What looks “technical” is actually social. A calendar decides when courts sit, when budgets reset, when harvests are planned, when children sit exams, when debts are due, and when communities celebrate. It says who gets to define “normal time,” and whose rhythms must adapt.

The colonial clock still ticks

Like many postcolonial societies, Sri Lanka inherited the Gregorian calendar as the default language of administration. January 1 is our “New Year” for financial statements, annual reports, contracts, fiscal plans, school terms, and parliamentary sittings, an imported date shaped by European liturgical cycles and temperate seasons rather than our monsoons or zodiac transitions. The lived heartbeat of the island, however, is Avurudu: tied to the sun’s movement into Mesha Rāshi, agricultural renewal, and shared rituals of restraint and generosity. The result is a quiet tension: the calendar of governance versus the calendar of lived culture.

This is not mere inconvenience; it is a subtle form of epistemic dominance. The administrative clock frames Gregorian time as “real,” while Sinhala, Tamil, and Islamic calendars are relegated to “cultural” exceptions. That framing shapes everything, from office leave norms to the pace at which development programmes expect communities to “comply”.

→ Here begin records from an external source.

(** Once a minute the registry loses the channels that are closed, and those with
    a signal pending as well: the open ones keep their place. *)
Theorem clean_up_keeps_open s : Inv s →
  ∃ s', clean_up s = Ret (tt, s') ∧
        zip (createdList s') (createdChannels s')
        = filter (λ e, is_open (chans s) e.2 = true) (zip (createdList s) (createdChannels s)) ∧ Inv s'.
Proof.
  intros [Hmx Hl Hm Hn Hc]. set (es := zip (createdList s) (createdChannels s)).
  assert (snd <$> es = createdChannels s) as Hes by (unfold es; apply snd_zip; lia).
  unfold clean_up.
  rewrite (bind_run (Ln _) _ s tt _ eq_refl). set (s0 := with_printed _ s).
  rewrite (bind_run _ _ _ _ _ (lock_run s0 Hmx)).
  rewrite (bind_run get _ _ (with_mx true s0) (with_mx true s0)) by done.
  change (zip (createdList (with_mx true s0)) (createdChannels (with_mx true s0))) with es.
  assert (NoDup (snd <$> es)) as Hn' by (by rewrite Hes).
  assert (Forall (made (chans s)) (snd <$> es)) as Hm' by (rewrite Hes; by apply Forall_forall).
  rewrite (bind_run _ _ _ _ _ (keep_open_run es [] (with_mx true s0) Hn' Hm')). cbn [app].
  set (kept := filter _ es). eexists. split; [reflexivity|]. cbn. split; [apply zip_fst_snd|].
  assert (sublist kept es) as Hsub by apply sublist_filter.
  split; cbn.
  - done.
  - by rewrite !length_fmap.
  - intros c Hin. rewrite length_tests. apply Hm. rewrite <- Hes. by eapply elem_of_sublist, fmap_sublist.
  - eapply sublist_NoDup; [exact Hn'|]. by apply fmap_sublist.
  - by apply tests_ok.
Qed.

(** ** Every use of the package *)

(** One call of the package, or a receive by somebody who waits on a channel. *)
Inductive step (s : St) : St → Prop :=
| step_T at_ c s' : T at_ s = Ret (c, s') → step s s'
| step_Ts n at_ c s' : Ts n at_ s = Ret (c, s') → step s s'
| step_Q c at_ s' : Q c at_ s = Ret (tt, s') → step s s'
| step_Signal c r s' : Signal c s = Ret (r, s') → step s s'
| step_Wait c at_ c' s' : Wait c at_ s = Ret (c', s') → step s s'
| step_SetLogging on s' : SetLogging on s = Ret (tt, s') → step s s'
| step_count o s' : GetOpenChanCount s = Ret (o, s') → step s s'
| step_print s' : PrintChanState s = Ret (tt, s') → step s s'
| step_clean s' : clean_up s = Ret (tt, s') → step s s'
| step_recv k ch a r ch' : chans s !! k = Some ch → recv ch = (a, r, ch') → step s (with_chans (<[k := ch']> (chans s)) s).

Lemma Inv_log p s : Inv s → Inv (with_printed p s).
Proof. by intros []. Qed.

Lemma Inv_put k ch s : Inv s → chan_ok ch → Inv (with_chans (<[k := ch]> (chans s)) s).
Proof.
  intros [Hmx Hl Hm Hn Hc] Hok. split; cbn; try done.
  - intros c Hin. rewrite length_insert. by apply Hm.
  - by apply Forall_insert.
Qed.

When calendars enforce authority

History reminds us that calendar reforms are rarely innocent. Julius Caesar’s reshaping of Rome’s calendar consolidated imperial power. Pope Gregory XIII’s reform aligned Christian ritual with solar accuracy while entrenching ecclesiastical authority. When Britain finally adopted the Gregorian system in 1752, the change erased 11 days and was imposed across its empire; colonial assemblies had little or no say. In that moment, time itself became a technology for governing distant subjects.

Sri Lanka knows this logic. The administrative layers built under colonial rule taught us to treat Gregorian dates as “official” and indigenous rhythms as “traditional.” Our contemporary fiscal deadlines, debt restructurings, even election cycles, now march to that imported drumbeat, often without asking how this timing sits with the island’s ecological and cultural cycles.

Development, deadlines and temporal violence

Modern governance is obsessed with deadlines: quarters, annual budgets, five-year plans, review missions. The assumption is that time is linear, uniform, and compressible. But a farmer in Anuradhapura and a rideshare driver in Colombo do not live in the same temporal reality. Monsoons, harvests, pilgrimage seasons, fasting cycles, school term transitions, these shape when people can comply with policy, pay taxes, attend trainings, or repay loans. When programmes ignore these rhythms, failure is framed as “noncompliance,” when in fact the calendar itself has misread society. This mismatch is a form of temporal violence: harm produced not by bad intentions, but by insensitive timing.

Consider microcredit repayment windows that peak during lean agricultural months, or school examinations scheduled without regard to Avurudu obligations. Disaster relief often runs on the donor’s quarterly clock rather than the community’s recovery pace. In each case, governance time disciplines lived time, and the least powerful bend the most.

Religious time vs administrative time

Sri Lanka’s plural religious landscape intensifies the calendar question. Buddhism, Hinduism, Islam, and Christianity relate to time differently: lunar cycles, solar markers, sacred anniversaries. The state acknowledges these mainly as public holidays, rather than integrating their deeper temporal logic into planning. Vesak is a day off, not a rhythm of reflection and restraint; Ramadan is accommodated as schedule disruption, not as a month that reorganises energy, sleep, and work patterns; Avurudu is celebrated culturally but remains administratively marginal. The hidden assumption is that “real work” happens on the Gregorian clock; culture is decorative. That assumption deserves challenge.

The wisdom in complexity

Precolonial South and East Asian calendars were not confused compromises. They were sophisticated integrations of astronomy, agriculture, and ritual life, adding intercalary months precisely to keep festivals aligned with the seasons, and using lunar mansions (nakshatra) to mark auspicious thresholds. This plural logic admits that societies live on multiple cycles at once. Administrative convenience won with the Gregorian system, but at a cost: months that no longer relate to the moon (even though “month” comes from “moon”), and a yearstart with no intrinsic astronomical significance for our context.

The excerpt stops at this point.